- Government approves controversial plans for third runway at Heathrow.
- Transport secretary said Heathrow expansion was the “best option” to ensure the UK remained “one of the world’s best-connected and outward-looking countries” after Brexit.
- The debate over a third runway at Heathrow has continued for over 20 years: Opponents say it will breach air and noise pollution laws, while advocates say it will boost Britain’s economy.
LONDON – The government has approved controversial plans for a third runway at Heathrow.
The government’s economic sub-committee, chaired by Prime Minister Theresa May, presented the plans to her Cabinet, which approved them in full.
Transport secretary Chris Grayling told MPs on Tuesday that “the time for action is now” and described it as a “historic moment,” but added that the expansion was still “a number of years away.”

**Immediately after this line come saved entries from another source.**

Lemma new_buffer_ok : length (new_buffer (stack s)) = 128%nat ∧ Forall is_word (new_buffer (stack s)).
Proof.
  destruct Hstack as [Hl Hw]. unfold new_buffer. split.
  - rewrite length_app, length_replicate, length_drop. lia.
  - apply Forall_app. split; [apply Forall_replicate; unfold is_word; lia|by apply Forall_drop].
Qed.

Lemma sector0_taken s' ks k : took s s' pi fi ks → k ∈ ks → k ≠ 0.
Proof.
  intros Ht Hk ->. destruct (tk_free _ _ _ _ _ Ht 0 Hk) as [_ Hb].
  rewrite (mi_marked _ _ _ Hm) in Hb; [done|]. left. symmetry. apply Hm.
Qed.

(** What [indirect_block_allocate] leaves: [fresh] are the sectors taken, the
    indirect block among them if it is new. *)
Definition indirect_done (ib ib' c : Z) (ws ks ws' : list Z) (s1 s' : fs) : Prop :=
  took s s1 pi fi (if decide (ib = 0) then ib' :: ks else ks) ∧ zeroed s1 ks ∧ patched ws c ks ws' ∧
  (ib ≠ 0 → ib' = ib) ∧ ib' ≠ 0 ∧
  touched s1 s' (upd (img s1) ib' (words_bytes ws')) (free_map s1) (inodes s1).

Lemma wp_indirect_end (ib ib' c m : Z) ws s0 (Q : Z → fs → Prop) :
  took s s0 pi fi (if decide (ib = 0) then [ib'] else []) → 0 ≤ c → 0 < m → c + m ≤ 128 →
  (Z.to_nat m + (if decide (ib = 0%Z) then 1 else 0) ≤ length (free_bits (free_map s)))%nat →
  length ws = 128%nat → Forall is_word ws → (ib ≠ 0 → ib' = ib) → ib' ≠ 0 → is_Some (img s ib') →
  (∀ ks ws' s1 s', indirect_done ib ib' c ws ks ws' s1 s' → Z.of_nat (length ks) = m → Q ib' s') →
  wp (buffer ← loop (S (Z.to_nat m)) (λ '(buffer, current_sectors, sectors_to_add),
        if 0 <? sectors_to_add then
          a ← allocate_with W 1;
          match a with
          | None => mret (inr buffer)
          | Some sector =>
              the (buffer !! Z.to_nat current_sectors) ;;
              fs_write sector zeros ;;
              mret (inl (<[Z.to_nat current_sectors := sector]> buffer,
                         current_sectors + 1, sectors_to_add - 1))
          end
        else mret (inr buffer)) (ws, c, m);
      fs_write_words ib' buffer ;; mret ib') s0 Q.
Proof.
  intros Ht0 Hc Hm0 Hfit Hfree Hl Hw Hib' Hne Hsome HQ. wp_step.
  eapply (wp_indirect_loop s0); [exact Ht0|lia|lia|lia|done|done| |].
  { case_decide; simpl; lia. }
  intros ks ws' s1 Ht1 Hz Hp Hlen. wp_step. pose proof Hp as (Hl' & Hw' & _).
  assert (Hsome1 : is_Some (img s1 ib')).
  { apply (mi_domain _ _ _ (tk_inv _ _ _ _ _ Ht1)). rewrite (tk_cnt _ _ _ _ _ Ht1). by apply (mi_domain _ _ _ Hm). }
  destruct Hsome1 as [old Hold]. eapply wp_fs_write_words; [apply Ht1|exact Hold|done|done|].
  intros s' H' _. wp_steps. apply (HQ ks ws' s1); [|done]. split_and!; try done. by case_decide.
Qed.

He said that residents affected by noise and construction would receive a total of £2.6 billion compensation and said the plans would only proceed if they complied with air quality obligations.
“As we leave the EU, the UK must remain one of the world’s best-connected and outward-looking countries and a third runway at Heathrow is the best option to deliver this,” Grayling said.
“We have listened to views through our consultations and will ensure a world-class package of measures to help any local communities affected by the expansion.”
MPs will vote on the expansion plans in the next several weeks.
The debate over the merits of expanding Heathrow has raged for over two decades. The last Labour government backed the idea – and won a Commons vote on the issue – but it was mothballed by the Conservative-Lib Dem coalition that took power in 2010.
Advocates say the expansion is vital to keeping Britain globally competitive, while opponents say a new runway would breach the UK’s air pollution laws and increase London’s noise pollution even further.
The Confederation of British Industry (CBI), which represents 190,000 UK businesses, welcomed the news.
“It’s fantastic that the new runway at Heathrow is getting closer to take-off,” said Josh Hardie, CBI deputy director-general.
“All the more so as the United Kingdom has waited for nearly half a century for this decision.”
Caroline Lucas, co-leader of the Green Party and a long-time opponent of expansion, called the decision “disastrous” and said it “flies in the face of common sense and climate science.”
“The fact that Chris Grayling didn’t even mention climate change in his statement is an absolute disgrace. We know that expansion at Heathrow will make meeting our carbon emission targets near impossible, and that local people will suffer as a result,” she said.